The Oregon Medicaid study and the Framingham risk score

Yesterday I posted results of power calculations for the Oregon Health Insurance Experiment’s (OHIE’s) analysis of cholesterol. Previously I posted power calculations for glycated hemoglobin and blood pressure. The study was underpowered for all of them, with respect to effect sizes one should have expected based on the literature. I promised to come back to the Framingham risk score (FRS), provided I could find enough information and had time.

Well, I had time, but the information just isn’t there, so far as I can tell. What I need is some base of literature that robustly suggests how big a decrease in FRS one should expect and for a population comparable to those analyzed on the OHIE. As the OHIE NEJM paper explains, FRS was examined for three groups.
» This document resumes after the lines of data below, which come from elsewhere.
(** X11: when the cache policy of a domain is not found and [cache_config]
    lacks a TTL key, the pass raises [KeyError] for the first key missing
    in the order default_ttl, min_ttl, max_ttl. This happens after the
    origin request policy and the response headers policy went through
    their get-or-create steps and after the cache policy lookup: whatever
    those steps created stays, and neither a cache policy nor a distribution
    call is made. *)
Theorem missing_ttl_key_raises_after_two_steps
    (cache_config : gmap string Z) (domain : string)
    (origin_config : OriginConfig) (w w1 w2 w3 : World S)
    found_request request_policy found_response response_policy (key : string) :
  get_or_create_step
    (CloudFrontClient.get_origin_request_policy
       (domain +:+ "-origin-request-policy"))
    (CloudFrontClient.create_origin_request_policy
       (domain +:+ "-origin-request-policy"))
    w found_request request_policy w1 ->
  get_or_create_step
    (CloudFrontClient.get_response_headers_policy
       (domain +:+ "-response-headers-policy"))
    (CloudFrontClient.create_response_headers_policy
       (domain +:+ "-response-headers-policy"))
    w1 found_response response_policy w2 ->
  CloudFrontClient.get_cache_policy (domain +:+ "-cache-policy") w2
    = (inr None, w3) ->
  missing_ttl cache_config = Some key ->
  loop_body cache_config domain origin_config w = (inl (KeyError key), w3) /\
  journal w3 =
    journal w
      ++ step_events (ListOriginRequestPolicies "custom")
           (CreateOriginRequestPolicy
              (CloudFrontClient.origin_request_policy_config
                 (domain +:+ "-origin-request-policy")))
           found_request
      ++ step_events (ListResponseHeadersPolicies "custom")
           (CreateResponseHeadersPolicy
              (CloudFrontClient.response_headers_policy_config
                 (domain +:+ "-response-headers-policy")))
           found_response
      ++ [ListCachePolicies "custom"].
Proof.
  intros Hs1 Hs2 Hget Hkey. split.
  - unfold loop_body.
    rewrite (get_or_create_run _ _ _ _ _ _ _ Hs1).
    rewrite (get_or_create_run _ _ _ _ _ _ _ Hs2).
    rewrite (bind_run _ _ _ _ _ Hget).
    unfold missing_ttl in Hkey. unfold bind, getitem.
    destruct (cache_config !! "default_ttl"); cbn;
      [|injection Hkey as <-; reflexivity].
    destruct (cache_config !! "min_ttl"); cbn;
      [|injection Hkey as <-; reflexivity].
    destruct (cache_config !! "max_ttl"); cbn;
      [discriminate | injection Hkey as <-; reflexivity].
  - destruct (get_or_create_step_journal _ _ _ _ _ _ _ _
                (get_origin_request_policy_journals _)
                (fun _ => create_origin_request_policy_journals _) Hs1)
      as (Hj1 & _).
    destruct (get_or_create_step_journal _ _ _ _ _ _ _ _
                (get_response_headers_policy_journals _)
                (fun _ => create_response_headers_policy_journals _) Hs2)
      as (Hj2 & _).
    destruct (journals_run _ _ _ _ _ (get_cache_policy_journals _) Hget)
      as (Hj3 & _).
    rewrite Hj3, Hj2, Hj1, <- !app_assoc. reflexivity.
Qed.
The Framingham risk score was used to predict the 10-year cardiovascular risk. Risk scores were calculated separately for men and women on the basis of the following variables: age, total cholesterol and HDL cholesterol levels, measured blood pressure and use or nonuse of medication for high blood pressure, current smoking status, and status with respect to a glycated hemoglobin level ≥6.5%. Framingham risk scores, which are calculated for persons 30 years of age or older, range from 0.99 to 30%. Samples sizes for risk scores were [1] 9525 participants overall, [2] 3099 participants with high-risk diagnoses, and [3] 3372 participants with an age of 50 to 64 years. A high-risk diagnosis was defined as a diagnosis of diabetes, hypertension, hypercholesterolemia, myocardial infarction, or congestive heart failure before the lottery (i.e., before March 2008). [Numbers in brackets added to identify the three groups.]

Here’s a PDF of research on FRS that TIE assistant extraordinaire Jaskaran Bains dug up. As you can see for yourself, it’s pretty thin and all over the map as to what type of group is examined. If you’re aware of any other relevant studies, let me know in the comments. Unless we obtain more information, I can’t do a power calculation without making some weak assumptions that will drive the result. I don’t want to do that because it’s just not credible.

It could very well be that we have no good prior on FRS. If that’s the case, then the OHIE at least tells us what FRS effect sizes we can rule out: basically anything outside its error bars. That’s meaningful, though the error bars on FRS straddle zero, so we can’t tell if Medicaid had no effect or if the study is underpowered. I’m happy to come back to this if and when I know more.